» Problem statement: Below is a listing. Quote from it, exactly, the lines from the one containing "held_keys_bitmap (for_each_modifier_key_down m" down to the one containing "unfold sched_modifier_releases.", both ends included, and nothing else.

----

Lemma alter_cons_0 {A} (f : A -> A) x (l : list A) :
  alter f 0%nat (x :: l) = f x :: l.
Proof. reflexivity. Qed.

Lemma alter_cons_S {A} (f : A -> A) x (l : list A) n :
  alter f (S n) (x :: l) = x :: alter f n l.
Proof. reflexivity. Qed.

Lemma alter_nil {A} (f : A -> A) n : alter f n (@nil A) = [].
Proof. destruct n; reflexivity. Qed.

Lemma scheduled_in_alter k rt n l :
  scheduled_in k
    (alter (fun pr => {| key := key pr; release_time := rt |}) n l) =
  scheduled_in k l.
Proof.
  revert n. induction l as [|pr l IH]; intros [|n];
    rewrite ?alter_nil, ?alter_cons_0, ?alter_cons_S;
    cbn [scheduled_in key]; try reflexivity.
  rewrite IH. reflexivity.
Qed.

Lemma scheduled_in_lookup k l n pr :
  l !! n = Some pr -> key pr = k -> scheduled_in k l = true.
Proof.
  revert n. induction l as [|q l IH]; intros [|n]; simpl; try discriminate.
  - intros [= ->] ->. rewrite Z.eqb_refl. reflexivity.
  - intros Hl Hk. rewrite (IH n Hl Hk). apply orb_true_r.
Qed.

Lemma scheduled_in_delete k l n pr :
  unique_keys l -> l !! n = Some pr ->
  scheduled_in k (delete n l) = scheduled_in k l && negb (key pr =? k).
Proof.
  revert n. induction l as [|q l IH]; intros [|n]; simpl; try discriminate.
  - intros [Hq Hu] [= ->].
    destruct (Z.eqb_spec (key pr) k) as [<-|]; simpl.
    + rewrite Hq. reflexivity.
    + rewrite andb_true_r. reflexivity.
  - intros [Hq Hu] Hl. rewrite (IH n Hu Hl).
    destruct (Z.eqb_spec (key q) k) as [<-|]; simpl; [|reflexivity].
    destruct (Z.eqb_spec (key pr) (key q)) as [E|]; [|reflexivity].
    rewrite (scheduled_in_lookup (key q) l n pr Hl E) in Hq. discriminate.
Qed.

Lemma scheduled_in_delete_false k l n :
  scheduled_in k l = false -> scheduled_in k (delete n l) = false.
Proof.
  revert n. induction l as [|q l IH]; intros [|n]; simpl; try reflexivity.
  - intros H. apply orb_false_iff in H as [_ H]. exact H.
  - intros H. apply orb_false_iff in H as [H1 H2].
    rewrite H1, (IH n H2). reflexivity.
Qed.

Lemma unique_keys_delete l n : unique_keys l -> unique_keys (delete n l).
Proof.
  revert n. induction l as [|q l IH]; intros [|n]; simpl; auto.
  - intros [_ Hu]. exact Hu.
  - intros [Hq Hu]. split; [|apply IH, Hu].
    apply scheduled_in_delete_false, Hq.
Qed.

Lemma unique_keys_alter rt n l :
  unique_keys l ->
  unique_keys (alter (fun pr => {| key := key pr; release_time := rt |}) n l).
Proof.
  revert n. induction l as [|q l IH]; intros [|n];
    rewrite ?alter_nil, ?alter_cons_0, ?alter_cons_S;
    cbn [unique_keys key]; auto.
  intros [Hq Hu]. split; [|apply IH, Hu].
  rewrite scheduled_in_alter. exact Hq.
Qed.

Lemma unique_keys_app l e :
  unique_keys l -> scheduled_in (key e) l = false -> unique_keys (l ++ [e]).
Proof.
  induction l as [|q l IH]; simpl; [auto|].
  intros [Hq Hu] He. apply orb_false_iff in He as [He1 He2].
  split; [|apply IH; assumption].
  rewrite scheduled_in_app, Hq. simpl.
  rewrite Z.eqb_sym. exact He1.
Qed.

(** ** The trace of the scheduling functions *)

Lemma mark_key_held_trace k i : trace (mark_key_held k i) = trace i.
Proof. unfold mark_key_held. destruct (out_of_range k); reflexivity. Qed.

Lemma mark_key_released_trace k i : trace (mark_key_released k i) = trace i.
Proof. unfold mark_key_released. destruct (out_of_range k); reflexivity. Qed.

Lemma sched_key_release_trace k d i :
  trace (sched_key_release k d i) = trace i.
Proof.
  unfold sched_key_release, clock_gettime, pending_count.
  cbn [pending_releases].
  destruct (find_pending k (pending_releases i)); [reflexivity|].
  destruct (_ <? _)%nat; [|reflexivity].
  rewrite mark_key_held_trace. reflexivity.
Qed.

Lemma mark_key_held_same k i :
  pending_releases (mark_key_held k i) = pending_releases i /\
  clock (mark_key_held k i) = clock i /\
  clock_reads (mark_key_held k i) = clock_reads i.
Proof. unfold mark_key_held. destruct (out_of_range k); auto. Qed.

Lemma mark_key_released_same k i :
  pending_releases (mark_key_released k i) = pending_releases i /\
  clock (mark_key_released k i) = clock i /\
  clock_reads (mark_key_released k i) = clock_reads i.
Proof. unfold mark_key_released. destruct (out_of_range k); auto. Qed.

Section ModifierCalls.

Context `{Target}.

Lemma for_each_modifier_key_down_trace m i :
  trace (for_each_modifier_key_down m i) =
  trace i ++ map doom_key_down (modifier_keys m).
Proof.
  unfold for_each_modifier_key_down.
  generalize (modifier_keys m). intros l. revert i.
  induction l as [|k l IH]; intros i; simpl.
  - rewrite app_nil_r. reflexivity.
  - rewrite IH. simpl. rewrite <- app_assoc. reflexivity.
Qed.

Lemma for_each_modifier_key_down_same m i :
  pending_releases (for_each_modifier_key_down m i) = pending_releases i /\
  held_keys_bitmap (for_each_modifier_key_down m i) = held_keys_bitmap i /\
  clock_reads (for_each_modifier_key_down m i) = clock_reads i.
Proof.
  unfold for_each_modifier_key_down.
  generalize (modifier_keys m). intros l. revert i.
  induction l as [|k l IH]; intros i; simpl; [auto|].
  destruct (IH (emit (doom_key_down k) i)) as (A & B & C).
  rewrite A, B, C. auto.
Qed.

Lemma sched_modifier_releases_trace m d i :
  trace (sched_modifier_releases m d i) = trace i.
Proof.
  unfold sched_modifier_releases.
  generalize (modifier_keys m). intros l. revert i.
  induction l as [|k l IH]; intros i; simpl; [reflexivity|].
  rewrite IH. apply sched_key_release_trace.
Qed.

End ModifierCalls.

(** ** The three cases of [sched_key_release] *)

(** The state after one clock reading. *)
Definition tick (i : input) : input := (clock_gettime i).2.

----

» Output for this exercise:
  held_keys_bitmap (for_each_modifier_key_down m i) = held_keys_bitmap i /\
  clock_reads (for_each_modifier_key_down m i) = clock_reads i.
Proof.
  unfold for_each_modifier_key_down.
  generalize (modifier_keys m). intros l. revert i.
  induction l as [|k l IH]; intros i; simpl; [auto|].
  destruct (IH (emit (doom_key_down k) i)) as (A & B & C).
  rewrite A, B, C. auto.
Qed.

Lemma sched_modifier_releases_trace m d i :
  trace (sched_modifier_releases m d i) = trace i.
Proof.
  unfold sched_modifier_releases.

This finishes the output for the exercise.